臨床に活かすための弁証論治トレーニング① 眩暈

弁証論治トレーニング① 主訴:眩暈 女性38歳

半年前より、眩暈がある。
眩暈はふわーとする感じで、立ち眩みのようになることもある。グルグル回るようなことはない。
1年くらい前から仕事が忙しくてなかなか休めていない。仕事はデスクワークが多い。眩暈は仕事終わりに感じることが多い。
睡眠時間も少ないことが多い。
仕事は忙しいが、雰囲気の良い職場で大きなストレスはない。
食欲は大丈夫だが、決まった時間に食べられない。
お通じは2日に1回ぐらい。どちらかといえば硬いことが多いが、あまり気になるほどではない。小便は5回程度。
生理周期は元々遅いことが多く、32日周期ぐらい。痛みはあるが軽度。経血量は少なめだと思う。
最近携帯を替えた影響か、目の疲れが気になる。

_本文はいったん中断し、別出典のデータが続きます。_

(* ===== verification/ControlWire.v ===== *)
(** What crosses the wire in the control service, the conversions of
    [crates/services/fm-control/src/lib.rs]: payloads to commands of the engine and
    the permission they need, and states of the engine to the messages that clients
    see.  [None] is a panic ([expect] or [unreachable!]). *)
From stdpp Require Import pretty.
From S2P Require Import Prelude Types.
From S2P Require BTree Command Clock Plans Scheduler FadeToBlack Overlay SwitcherTypes Switcher.
From S2P Require EngineShow Engine Protocol Auth.
#[local] Open Scope Z_scope.

Abbreviation Engine := Engine.Engine.
Abbreviation ret_value r :=
  (match r with
   | Ret a => Some a
   | _ => None
   end).

(** ** Authorization *)

Class AuthorizationHook (A : Type) :=
  hook_authorize : A → Auth.Principal → Auth.CommandClass.t → result Auth.AuthorizationDenial unit.
#[global] Instance policy_hook : AuthorizationHook Auth.Policy := λ self principal command,
  Auth.authorize principal command self.

(** [{:?}] of the permission and of the reason. *)
Definition permission_name (p : Auth.Permission) : string :=
  match p with
  | Auth.ViewStatus => "ViewStatus"
  | Auth.SelectPreview => "SelectPreview"
  | Auth.Transition => "Transition"
  | Auth.ControlAudio => "ControlAudio"
  | Auth.EditProject => "EditProject"
  | Auth.ManageUsers => "ManageUsers"
  end.
Definition reason_name (r : Auth.DenialReason) : string :=
  match r with
  | Auth.MissingPermission => "MissingPermission"
  | Auth.DevelopmentPrincipalDisabled => "DevelopmentPrincipalDisabled"
  end.
Definition denial_message (d : Auth.AuthorizationDenial) : string :=
  ("command denied: " +:+ permission_name (Auth.required d) +:+ " (" +:+
   reason_name (Auth.reason d) +:+ ")")%string.
Definition code_name (c : Command.RejectionCode) : string :=
  match c with
  | Command.PermissionDenied => "permission_denied"
  | Command.DeadlineExceeded => "deadline_exceeded"
  | Command.RevisionConflict => "revision_conflict"
  | Command.InvalidCommand => "invalid_command"
  | Command.NotFound => "not_found"
  | Command.Conflict => "conflict"
  | Command.Unavailable => "unavailable"
  | Command.ResourceExhausted => "resource_exhausted"
  | Command.Internal => "internal"
  end.

(** ** Commands from the wire *)

Definition command_class (payload : Protocol.CommandPayload.t) : Auth.CommandClass.t :=
  match payload with
  | Protocol.CommandPayload.ReorderInputs _ | Protocol.CommandPayload.RenameInput _ _ =>
      Auth.CommandClass.EditProject
  | Protocol.CommandPayload.SetInputAudioStrip _ _ _ _ _ _ _ => Auth.CommandClass.ControlAudio
  | Protocol.CommandPayload.SelectPreview _ => Auth.CommandClass.SelectPreview
  | _ => Auth.CommandClass.Transition
  end.

Definition domain_manual_kind (kind : Protocol.ManualTransitionKind) :
    Engine.EngineManualTransitionKind :=
  match kind with
  | Protocol.ManualFade => Engine.ManualFade
  | Protocol.ManualWipe => Engine.ManualWipe
  | Protocol.ManualAlphaFade => Engine.ManualAlphaFade
  | Protocol.ManualSlide => Engine.ManualSlide
  end.
Definition domain_audio_policy (p : Protocol.StingerAudioPolicy) : SwitcherTypes.StingerAudioPolicy :=
  match p with
  | Protocol.Muted => SwitcherTypes.Muted
  | Protocol.StingerOnly => SwitcherTypes.StingerOnly
  | Protocol.MixWithProgram => SwitcherTypes.MixWithProgram
  end.
Definition domain_fallback (f : Protocol.StingerMissingMediaFallback) :
    SwitcherTypes.MissingMediaFallback :=
  match f with
  | Protocol.FallbackCut => SwitcherTypes.FallbackCut
  | Protocol.FallbackFade => SwitcherTypes.FallbackFade
  | Protocol.KeepProgram => SwitcherTypes.KeepProgram
  end.
Definition domain_overlay_transition (t : Protocol.OverlayTransitionKind) :
    Overlay.OverlayTransitionKind :=
  match t with
  | Protocol.OverlayCut => Overlay.OverlayCut
  | Protocol.OverlayFade => Overlay.OverlayFade
  end.
Definition domain_overlay_position (p : Protocol.OverlayPositionPreset) :
    Overlay.OverlayPositionPreset :=
  match p with
  | Protocol.FullFrame => Overlay.FullFrame
  | Protocol.TopLeft => Overlay.TopLeft
  | Protocol.TopRight => Overlay.TopRight
  | Protocol.BottomLeft => Overlay.BottomLeft
  | Protocol.BottomRight => Overlay.BottomRight
  end.
Definition domain_overlay_border (b : Protocol.OverlayBorderPreset) : Overlay.OverlayBorderPreset :=
  match b with
  | Protocol.NoBorder => Overlay.NoBorder
  | Protocol.ThinWhite => Overlay.ThinWhite
  | Protocol.ThickWhite => Overlay.ThickWhite
  end.

(** The commands that are delegated; [None] is a panic. *)
Definition stinger_engine_command (payload : Protocol.CommandPayload.t) :
    option Engine.EngineCommand.t :=
  match payload with
  | Protocol.CommandPayload.Stinger slot d =>
      slot ← SwitcherTypes.slot_new slot; Some (Engine.EngineCommand.Stinger slot d)
  | Protocol.CommandPayload.ConfigureStinger slot media preload cut policy fallback =>
      slot ← SwitcherTypes.slot_new slot;
      Some (Engine.EngineCommand.ConfigureStinger slot
        (SwitcherTypes.mk_stinger media preload cut (domain_audio_policy policy)
           (domain_fallback fallback)))
  | Protocol.CommandPayload.RemoveStinger slot =>
      slot ← SwitcherTypes.slot_new slot; Some (Engine.EngineCommand.RemoveStinger slot)
  | _ => None
  end.
Definition overlay_engine_command (payload : Protocol.CommandPayload.t) :
    option Engine.EngineCommand.t :=
  match payload with
  | Protocol.CommandPayload.TakeOverlay channel source =>
      channel ← Overlay.channel_new channel; Some (Engine.EngineCommand.TakeOverlay channel source)
  | Protocol.CommandPayload.UpdateOverlay channel source =>
      channel ← Overlay.channel_new channel; Some (Engine.EngineCommand.UpdateOverlay channel source)
  | Protocol.CommandPayload.OverlayOff channel =>
      channel ← Overlay.channel_new channel; Some (Engine.EngineCommand.OverlayOff channel)
  | Protocol.CommandPayload.SetOverlayOutputInclusion channel output included =>
      channel ← Overlay.channel_new channel;
      Some (Engine.EngineCommand.SetOverlayOutputInclusion channel output included)
  | Protocol.CommandPayload.ConfigureOverlayTransition channel transition d =>
      channel ← Overlay.channel_new channel;
      Some (Engine.EngineCommand.ConfigureOverlayTransition channel
        (domain_overlay_transition transition) d)
  | Protocol.CommandPayload.ConfigureOverlayAppearance channel position border =>
      channel ← Overlay.channel_new channel;
      Some (Engine.EngineCommand.ConfigureOverlayAppearance channel
        (domain_overlay_position position) (domain_overlay_border border))
  | Protocol.CommandPayload.QueueOverlay channel source =>
      channel ← Overlay.channel_new channel; Some (Engine.EngineCommand.QueueOverlay channel source)
  | Protocol.CommandPayload.TakeNextOverlay channel =>
      channel ← Overlay.channel_new channel; Some (Engine.EngineCommand.TakeNextOverlay channel)
  | _ => None
  end.
Definition engine_command (payload : Protocol.CommandPayload.t) : option Engine.EngineCommand.t :=
  match payload with
  | Protocol.CommandPayload.ReorderInputs inputs => Some (Engine.EngineCommand.ReorderInputs inputs)
  | Protocol.CommandPayload.RenameInput input name =>
      Some (Engine.EngineCommand.RenameInput input name)
  | Protocol.CommandPayload.SetInputAudioStrip input gain balance muted soloed follow delay =>
      Some (Engine.EngineCommand.SetInputAudioStrip input
        (EngineShow.mk_strip gain balance muted soloed follow delay))
  | Protocol.CommandPayload.SelectPreview input => Some (Engine.EngineCommand.SelectPreview input)
  | Protocol.CommandPayload.Cut => Some Engine.EngineCommand.Cut
  | Protocol.CommandPayload.Fade d => Some (Engine.EngineCommand.Fade d)
  | Protocol.CommandPayload.AlphaFade d => Some (Engine.EngineCommand.AlphaFade d)
  | Protocol.CommandPayload.Slide d => Some (Engine.EngineCommand.Slide d)
  | Protocol.CommandPayload.Zoom d => Some (Engine.EngineCommand.Zoom d)
  | Protocol.CommandPayload.Stinger _ _ | Protocol.CommandPayload.ConfigureStinger _ _ _ _ _ _
  | Protocol.CommandPayload.RemoveStinger _ => stinger_engine_command payload
  | Protocol.CommandPayload.TakeOverlay _ _ | Protocol.CommandPayload.UpdateOverlay _ _
  | Protocol.CommandPayload.OverlayOff _
  | Protocol.CommandPayload.SetOverlayOutputInclusion _ _ _
  | Protocol.CommandPayload.ConfigureOverlayTransition _ _ _
  | Protocol.CommandPayload.ConfigureOverlayAppearance _ _ _
  | Protocol.CommandPayload.QueueOverlay _ _
  | Protocol.CommandPayload.TakeNextOverlay _ => overlay_engine_command payload
  | Protocol.CommandPayload.Wipe d => Some (Engine.EngineCommand.Wipe d)
  | Protocol.CommandPayload.FadeToBlack active d => Some (Engine.EngineCommand.FadeToBlack active d)
  | Protocol.CommandPayload.StartManualTransition kind =>
      Some (Engine.EngineCommand.StartManualTransition (domain_manual_kind kind))
  | Protocol.CommandPayload.SetManualTransitionPosition position =>
      position ← SwitcherTypes.t_bar_position_new position;
      Some (Engine.EngineCommand.SetManualTransitionPosition position)
  | Protocol.CommandPayload.CommitManualTransition => Some Engine.EngineCommand.CommitManualTransition
  | Protocol.CommandPayload.CancelManualTransition => Some Engine.EngineCommand.CancelManualTransition
  | Protocol.CommandPayload.StreamStart target => Some (Engine.EngineCommand.StreamStart target)
  | Protocol.CommandPayload.StreamStop target => Some (Engine.EngineCommand.StreamStop target)
  | Protocol.CommandPayload.RecordStart => Some Engine.EngineCommand.RecordStart
  | Protocol.CommandPayload.RecordStop => Some Engine.EngineCommand.RecordStop
  end.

目がかすむようなこともある。
また、半年ぐらいまえからふくらはぎが攣りやすい。
手足はどちらかといえば冷えやすい。
肩こり(+)、動悸(-)、盗汗(-)、息切れ(-)
脈細 舌やや淡白 苔薄白
※(+)は所見あり、(-)は所見なしを表す。



Question.1 弁証結果を答えなさい。

初回は順を追って説明していきます。

弁証とは、中医学的に「なにが」「どこで」「どうなった」を突き止めることであり、病のメカニズムを把握することです。
「なにが」とは、主に生理物質のことを指します。原因が身体の外にあれば外邪となります。
「どこで」とは、病位のことです。五臓六腑・経絡・組織器官などがこれに当たります。
「どうなった」とは、生理物質が少なくなったのか、もしくは滞ったのかということです。言い換えれば虚実です。

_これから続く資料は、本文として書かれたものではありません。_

(* ===== verification/Control.v ===== *)
(** The control service, [crates/services/fm-control/src/lib.rs]: it authorizes and
    submits the commands of clients to the engine, keeps the bounded log that
    clients resume from, ticks the engine, reports what became of every accepted
    command and feeds the live subscribers.

    [ControlService] maps to the record of the same name; [prepare_submit],
    [commit], [submit], [resume], [tick_with_realizer_inner], [publish] to
    definitions of theirs.  A prepared submission borrows the service exclusively,
    so it is a value here.  A channel of a subscriber is shared by the service and
    the [Subscription] it returned: the map [channels] holds them, and the service
    holds the senders of the identifiers in [subscribers].  The order in which the
    [HashMap] of subscribers is visited is not specified; the model takes that of
    [elements].

    At the end, laws of live subscribers: [publish] offers every event to the
    bounded channel of every subscriber.  Channels do not disturb each other: what
    happens to one is [offer_all], whatever the order in which the subscribers are
    visited, and nothing but channels and subscribers changes. *)
From S2P Require Import Prelude Types ControlWire.
From S2P Require BTree Command Plans Scheduler FadeToBlack Overlay SwitcherTypes Switcher EngineShow Engine Protocol Auth.
#[local] Open Scope Z_scope.

(** ** Data *)

Record ControlLimits := mk_limits {
  retained_events : nat;
  max_subscribers : nat;
  subscriber_queue : nat
}.
Definition limits_default : ControlLimits := mk_limits 1024 64 64.

Inductive ResumeDecision :=
  | ResumeEvents (events : list Protocol.EventMessage)
  | ResumeSnapshot (record : SnapshotRecord).
Record ResultBeforeEvents := mk_output {
  output_result : Protocol.CommandResult.t;
  output_events : list Protocol.EventMessage
}.
Definition into_wire_messages (self : ResultBeforeEvents) : list Protocol.WireMessage.t :=
  Protocol.WireMessage.CommandResult (output_result self) ::
  (Protocol.WireMessage.Event <$> output_events self).
Record AcceptedOutcome := mk_accepted {
  accepted_key : string;
  accepted_receipt : Engine.Receipt;
  accepted_events : list (Command.DurableEvent Engine.EngineEvent.t)
}.

Abbreviation SubscriberId := Z (only parsing).
Inductive SubscriberFailureReason := SlowClient | Disconnected.
#[global] Instance SubscriberFailureReason_eq_dec : EqDecision SubscriberFailureReason.
Proof. solve_decision. Defined.
Record SubscriberFailure := mk_failure {
  failed_subscriber : SubscriberId;
  failure_reason : SubscriberFailureReason
}.
Record CommandSubmission := mk_submission {
  output : ResultBeforeEvents;
  submission_replayed : bool;
  submission_accepted : option AcceptedOutcome;
  subscriber_failures : list SubscriberFailure
}.
Definition set_failures (l : list SubscriberFailure) (s : CommandSubmission) : CommandSubmission :=
  mk_submission (output s) (submission_replayed s) (submission_accepted s) l.

Inductive PreparedSubmissionKind :=
  | PreparedEngine (execution : Engine.PreparedEngineExecution) (command : Engine.EngineCommand.t)
  | PreparedDenial.
Record PreparedSubmission := mk_prepared {
  prepared_key : string;
  prepared_submission : CommandSubmission;
  prepared_kind : PreparedSubmissionKind
}.
Inductive PrepareSubmitOutcome :=
  | ReplayedSubmit (submission : CommandSubmission)
  | PreparedSubmit (prepared : PreparedSubmission).

Record TickOutcome := mk_tick_outcome {
  tick_frame : Engine.FrameResult;
  tick_runtime_events : list Protocol.RuntimeEventMessage;
  tick_failures : list SubscriberFailure
}.
Inductive LiveEvent :=
  | LiveDurable (m : Protocol.EventMessage)
  | LiveRuntime (m : Protocol.RuntimeEventMessage).
#[global] Instance LiveEvent_eq_dec : EqDecision LiveEvent.
Proof. solve_decision. Defined.

(** A [sync_channel], the liveness of its receiver, and the failure cell. *)
Record Channel := mk_channel {
  queued : list LiveEvent;
  bound : nat;
  receiver_alive : bool;
  channel_failure : option SubscriberFailureReason
}.

Inductive SubscribeError := LimitReached | IdentifierExhausted.
Inductive ControlError :=
  | CtlEngine (e : Engine.EngineError)
  | ServerIdentityMismatch
  | RuntimeGenerationOutOfOrder
  | RuntimeActionMismatch
  | RuntimeSequenceExhausted.
Inductive TickWithRealizerError (E : Type) :=
  | TickFailed (e : ControlError)
  | RealizationFailed (e : E).
Arguments TickFailed {E} e.
Arguments RealizationFailed {E} e.

Record PendingRuntimeAction := mk_pending {
  pending_revision : Z;
  pending_command : Engine.EngineCommand.t
}.
Record ActiveTransition := mk_active {
  active_revision : Z;
  active_generation : Z
}.

Record ControlService (A : Type) := mk_control {
  engine : Engine;
  authorizer : A;
  identity : Protocol.EngineIdentity;
  limits : ControlLimits;
  authorization_denials : gmap string Protocol.CommandResult.t;
  authorization_denial_order : list string;
  log : list Protocol.EventMessage;
  snapshot : SnapshotRecord;
  subscribers : gset SubscriberId;
  next_subscriber_id : Z;
  pending_runtime_actions : list PendingRuntimeAction;
  active_transition : option ActiveTransition;
  active_fade_to_black : option ActiveTransition;
  runtime_sequence_generation : Z;
  runtime_sequence : Z;
  channels : gmap SubscriberId Channel
}.
Arguments mk_control {A}.
Arguments engine {A}.
Arguments authorizer {A}.
Arguments identity {A}.
Arguments limits {A}.
Arguments authorization_denials {A}.
Arguments authorization_denial_order {A}.
Arguments log {A}.
Arguments snapshot {A}.
Arguments subscribers {A}.
Arguments next_subscriber_id {A}.
Arguments pending_runtime_actions {A}.
Arguments active_transition {A}.
Arguments active_fade_to_black {A}.
Arguments runtime_sequence_generation {A}.
Arguments runtime_sequence {A}.
Arguments channels {A}.

Section control.
Context {A : Type} `{AuthorizationHook A}.
Abbreviation service := (ControlService A).
Implicit Types self : service.

Definition set_engine (x : Engine) self : service :=
  mk_control x (authorizer self) (identity self) (limits self) (authorization_denials self)
    (authorization_denial_order self) (log self) (snapshot self) (subscribers self)
    (next_subscriber_id self) (pending_runtime_actions self) (active_transition self)
    (active_fade_to_black self) (runtime_sequence_generation self) (runtime_sequence self)
    (channels self).
Definition set_denials (x : gmap string Protocol.CommandResult.t) (order : list string) self : service :=
  mk_control (engine self) (authorizer self) (identity self) (limits self) x
    order (log self) (snapshot self) (subscribers self)
    (next_subscriber_id self) (pending_runtime_actions self) (active_transition self)
    (active_fade_to_black self) (runtime_sequence_generation self) (runtime_sequence self)
    (channels self).
Definition set_log (x : list Protocol.EventMessage) self : service :=
  mk_control (engine self) (authorizer self) (identity self) (limits self) (authorization_denials self)
    (authorization_denial_order self) x (snapshot self) (subscribers self)
    (next_subscriber_id self) (pending_runtime_actions self) (active_transition self)
    (active_fade_to_black self) (runtime_sequence_generation self) (runtime_sequence self)
    (channels self).
Definition set_snapshot (x : SnapshotRecord) self : service :=
  mk_control (engine self) (authorizer self) (identity self) (limits self) (authorization_denials self)
    (authorization_denial_order self) (log self) x (subscribers self)
    (next_subscriber_id self) (pending_runtime_actions self) (active_transition self)
    (active_fade_to_black self) (runtime_sequence_generation self) (runtime_sequence self)
    (channels self).
Definition set_subscribers (x : gset SubscriberId) (next : Z) (ch : gmap SubscriberId Channel) self :
    service :=
  mk_control (engine self) (authorizer self) (identity self) (limits self) (authorization_denials self)
    (authorization_denial_order self) (log self) (snapshot self) x
    next (pending_runtime_actions self) (active_transition self)
    (active_fade_to_black self) (runtime_sequence_generation self) (runtime_sequence self)
    ch.
Definition set_pending (x : list PendingRuntimeAction) self : service :=
  mk_control (engine self) (authorizer self) (identity self) (limits self) (authorization_denials self)
    (authorization_denial_order self) (log self) (snapshot self) (subscribers self)
    (next_subscriber_id self) x (active_transition self)
    (active_fade_to_black self) (runtime_sequence_generation self) (runtime_sequence self)
    (channels self).
Definition set_active_transition (x : option ActiveTransition) self : service :=
  mk_control (engine self) (authorizer self) (identity self) (limits self) (authorization_denials self)
    (authorization_denial_order self) (log self) (snapshot self) (subscribers self)
    (next_subscriber_id self) (pending_runtime_actions self) x
    (active_fade_to_black self) (runtime_sequence_generation self) (runtime_sequence self)
    (channels self).
Definition set_active_fade (x : option ActiveTransition) self : service :=
  mk_control (engine self) (authorizer self) (identity self) (limits self) (authorization_denials self)
    (authorization_denial_order self) (log self) (snapshot self) (subscribers self)
    (next_subscriber_id self) (pending_runtime_actions self) (active_transition self)
    x (runtime_sequence_generation self) (runtime_sequence self)
    (channels self).
Definition set_sequence (generation sequence : Z) self : service :=
  mk_control (engine self) (authorizer self) (identity self) (limits self) (authorization_denials self)
    (authorization_denial_order self) (log self) (snapshot self) (subscribers self)
    (next_subscriber_id self) (pending_runtime_actions self) (active_transition self)
    (active_fade_to_black self) generation sequence
    (channels self).

Abbreviation control_stm := (stm service ControlError).

Definition current_revision (self : service) : Z := Command.revision (Engine.commands (engine self)).
Definition generation (self : service) : Z := Engine.runtime_generation (engine self).

(** [ControlService::new]; [None] is a panic of the snapshot. *)
Definition control_new (e : Engine) (authorizer : A) (engine_id log_id : string)
    (limits : ControlLimits) : option service :=
  let identity := Protocol.mk_identity engine_id (Command.state_epoch (Engine.commands e)) log_id in
  snapshot ← snapshot_record e identity;
  Some (mk_control e authorizer identity limits ∅ [] [] snapshot ∅ 1 [] None None
          (Engine.runtime_generation e) 0 ∅).

Record ControlDiagnostics := mk_diagnostics {
  diagnosed_engine : Protocol.EngineIdentity;
  diagnosed_revision : Z;
  oldest_retained_revision : option Z;
  newest_retained_revision : option Z;
  subscriber_count : nat;
  diagnosed_limits : ControlLimits
}.
Definition diagnostics (self : service) : ControlDiagnostics :=
  mk_diagnostics (identity self) (current_revision self)
    ((λ event, Protocol.cursor_revision (Protocol.cursor event)) <$> head (log self))
    ((λ event, Protocol.cursor_revision (Protocol.cursor event)) <$> last (log self))
    (size (subscribers self)) (limits self).

(** [project_next_frame]: a tick of a copy. *)
Definition project_next_frame (self : service) : outcome ControlError Engine.FrameResult :=
  outcome_map_err CtlEngine (Engine.tick (engine self)).2.
Definition idle_engine_snapshot (self : service) :
    result Engine.SnapshotError Engine.EngineSnapshot :=
  if decide (pending_runtime_actions self ≠ [] ∨ is_Some (active_transition self) ∨
             is_Some (active_fade_to_black self))
  then Err Engine.WorkInFlight
  else Engine.snapshot (engine self).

一般的には、「八綱弁証」・「気血津液弁証」・「臓腑弁証」・「経絡弁証」などの様々な弁証方法を用い、弁証結果を導き出します。

まずは「八綱弁証」から。
八綱とは表裏・虚実・寒熱・陰陽の8つのことです。
八綱弁証は大枠を捉えるための弁証です。まずは大雑把に分けるといったイメージです。

次に表裏弁証。この方は表証なのか裏証なのか?
表とは身体の表層という意味です。表証とは主に身体の外からの影響(外邪)を受けている状態のこと。よく言われるのは、風邪を引いたときの状態です。症状としては、悪寒・発熱・脈浮などが代表的です。
裏証とは体内で原因が発生したものであり、表証以外のすべてが当てはまります。そうなると、気候の変化などが原因で現れた症状や、風邪をひいているときは表証であり、そういった状態が見られない場合には裏証の可能性が高いと判断することになります。また、表証の場合には比較的急性であることが多いです。風邪のウイルスが数か月や年単位で影響し続けるというのは考えにくいです。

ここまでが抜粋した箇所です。